A cross country skier observes the top of a radio tower, due south of her, at an angle elevation of 32 degrees. She then skis on a bearing of 130 degrees for 560m and finds herself due east of the tower.

a. Calculate the height of the radio tower
b. Calculate the distance from the tower to the skier
c. Calculate the angle of elevation of the top of the tower from the new position

This is solved by trigonometry.

A line from the top of the radio tower to the ground makes a right-angle with the ground. You connect that line to the position of the observer to get a triangle. This triangle has a 32 degree angle from the ground. The side opposite the 32 degrees is the height of the tower. If you knew the distance from the tower to the observer, you could calculate the height from the tangent of the angle.

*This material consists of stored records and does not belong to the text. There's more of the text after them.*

(** The tree without its legacy files and its dead entries. *)
Lemma swept_files live t : wf t ->
  let u := sweep_root t in
  let v := foldl (fun t p => if live_entry live p then t else delete p t) u (walk_files u) in
  wf u /\ wf v /\ (forall p n, v !! p = Some n <-> t !! p = Some n /\ ~ swept live p n) /\
  forall p, p ∈ walk_dirs u <-> t !! p = Some NDir /\ below [OracleDir] p = true /\ p <> [OracleDir].
Proof.
  intros Hw u v. assert (forall p n, u !! p = Some n <-> t !! p = Some n /\ legacy_file p n = false) as Hu.
  { intros p n. unfold u, sweep_root. by rewrite map_lookup_filter_Some. }
  assert (forall p n, n = NDir -> legacy_file p n = false) as Hdir by (by intros [|x [|]] n ->).
  assert (wf u) as Wu.
  { intros p s [n [H _]%Hu]. apply Hu. split; [by apply (Hw p s); eexists|by apply Hdir]. }
  assert (forall p n, t !! p = Some n -> below [OracleDir] p = true -> p <> [OracleDir] -> t !! [OracleDir] = Some NDir) as Ho.
  { intros p n H [k ->]%below_iff Hp. apply (wf_prefix t [OracleDir] k); [done|by eexists|]. by intros ->. }
  assert (forall p n, v !! p = Some n <-> t !! p = Some n /\ ~ swept live p n) as Hv.
  { intros p n. unfold v. rewrite delete_all_spec. unfold walk_files, swept. destruct (decide _) as [Hd|Hd]; rewrite elem_of_walk_fst in Hd.
    - split; [done|]. intros [H1 H2]. destruct Hd as [(m & [[Hm _]%Hu [Hb _]]%elem_of_walk & He) Hl]; [|done].
      assert (m = n) as -> by congruence. tauto.
    - rewrite Hu. split; intros [H1 H2]; split; try done.
      + intros [|(Hb & He & Hl)]; [congruence|]. apply Hd. split; [|done]. exists n. split; [|done]. apply elem_of_walk; [done|].
        split_and!; [by apply Hu|done|]. assert (u !! [OracleDir] = Some NDir) as ->; [|done]. apply Hu. split; [|by apply Hdir].
        apply (Ho p n); [done..|]. intros ->. unfold entry_file in He. apply andb_true_iff in He as [_ He]. by vm_compute in He.
      + apply not_true_iff_false. tauto. }
  split_and!; [done| |done|].
  - intros p s [n [H _]%Hv]. apply Hv. split; [by apply (Hw p s); eexists|]. intros [E|(_ & E & _)]; [by rewrite Hdir in E|done].
  - intros p. unfold walk_dirs. rewrite elem_of_walk_fst. split.
    + intros (n & [[H _]%Hu [Hb _]]%elem_of_walk & E); [|done]. apply andb_true_iff in E as [E1 E2]. destruct n; try done.
      split_and!; [done..|]. intros ->. by rewrite bool_decide_eq_true_2 in E2.
    + intros (H & Hb & Hp). exists NDir. split; [|by rewrite bool_decide_eq_false_2]. apply elem_of_walk; [done|]. split_and!; [|done|].
      * apply Hu. split; [done|by apply Hdir].
      * assert (u !! [OracleDir] = Some NDir) as ->; [|done]. apply Hu. split; [by eapply Ho|by apply Hdir].
Qed.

A second triangle is formed on the ground by the tower, the original location of the skiier, and the final location of the skiier. Note that "South" is a bearing of 180 degrees. You know the length of one of these legs.

The two triangles that share an edge.

Because you are due south of the tower, the triangle is a right triangle lying on the ground.

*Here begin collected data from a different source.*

Lemma represents_nil : represents ∅ [].
Proof. intros oid. by rewrite lookup_empty. Qed.

Lemma represents_merge m es delta ds : represents m es -> represents delta ds -> represents (mergePresence m delta) (es ++ ds).
Proof. intros Hm Hd oid. by rewrite mergePresence_lookup, presence_of_app, Hm, Hd. Qed.

Lemma represents_touch m es e f : represents m es ->
  (forall p, f p = merge_into (mkPresence (e_ext e) (e_inh e) (e_poison e) (e_count e)) p) -> represents (touch (about e) f m) (es ++ [e]).
Proof.
  intros Hm Hf oid. rewrite presence_of_app. unfold touch, presence_of at 1. rewrite exposures_of_one.
  destruct (decide (about e = oid)) as [<-|Hne].
  - rewrite lookup_insert_eq. cbn. rewrite !orb_false_r, Nat.add_0_r. by rewrite Hf, Hm.
  - by rewrite lookup_insert_ne.
Qed.

Section walk.
Context (maxR : Rendering) (cat : Catalog).
Abbreviation descend := (descend maxR cat).
Abbreviation body_exposures := (body_exposures maxR cat).

Lemma represents_poison m es refs : represents m es -> represents (poison cat refs m) (es ++ poison_exposures cat refs).
Proof.
  revert m es. induction refs as [|tr refs IH]; intros m es Hm; [by rewrite app_nil_r|].
  change (poison cat (tr :: refs) m) with (poison cat refs (poison_ref cat m tr)). unfold poison_ref.
  assert (poison_exposures cat (tr :: refs) = match LookupQualified cat (TRSchema tr) (TRName tr) with Some tbl => [Poison (TabOID tbl)] | None => [] end ++ poison_exposures cat refs) as ->
    by (unfold poison_exposures; cbn; by destruct (LookupQualified _ _ _)).
  destruct (LookupQualified _ _ _) as [tbl|]; [|by apply IH]. rewrite app_assoc. apply IH.
  apply (represents_touch m es (Poison (TabOID tbl))); [done|]. intros p. unfold merge_into. cbn.
  by rewrite !orb_false_r, orb_true_r, Nat.add_0_r.
Qed.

The hypotenuse of the ground-based triangle is 560m and the angle can be determined from the bearing you she traveled at, and the fact that she is now south of the tower.

Knowing the angle and the length of one side is sufficient to calculate the length of the common side from the sine of the angle that you calculated.

Since the side is common to the two triangles, you now know one side of the vertical triangle and you know the angle. Using that, you can calculate the height of the side of the vertical triangle that represents the tower's height.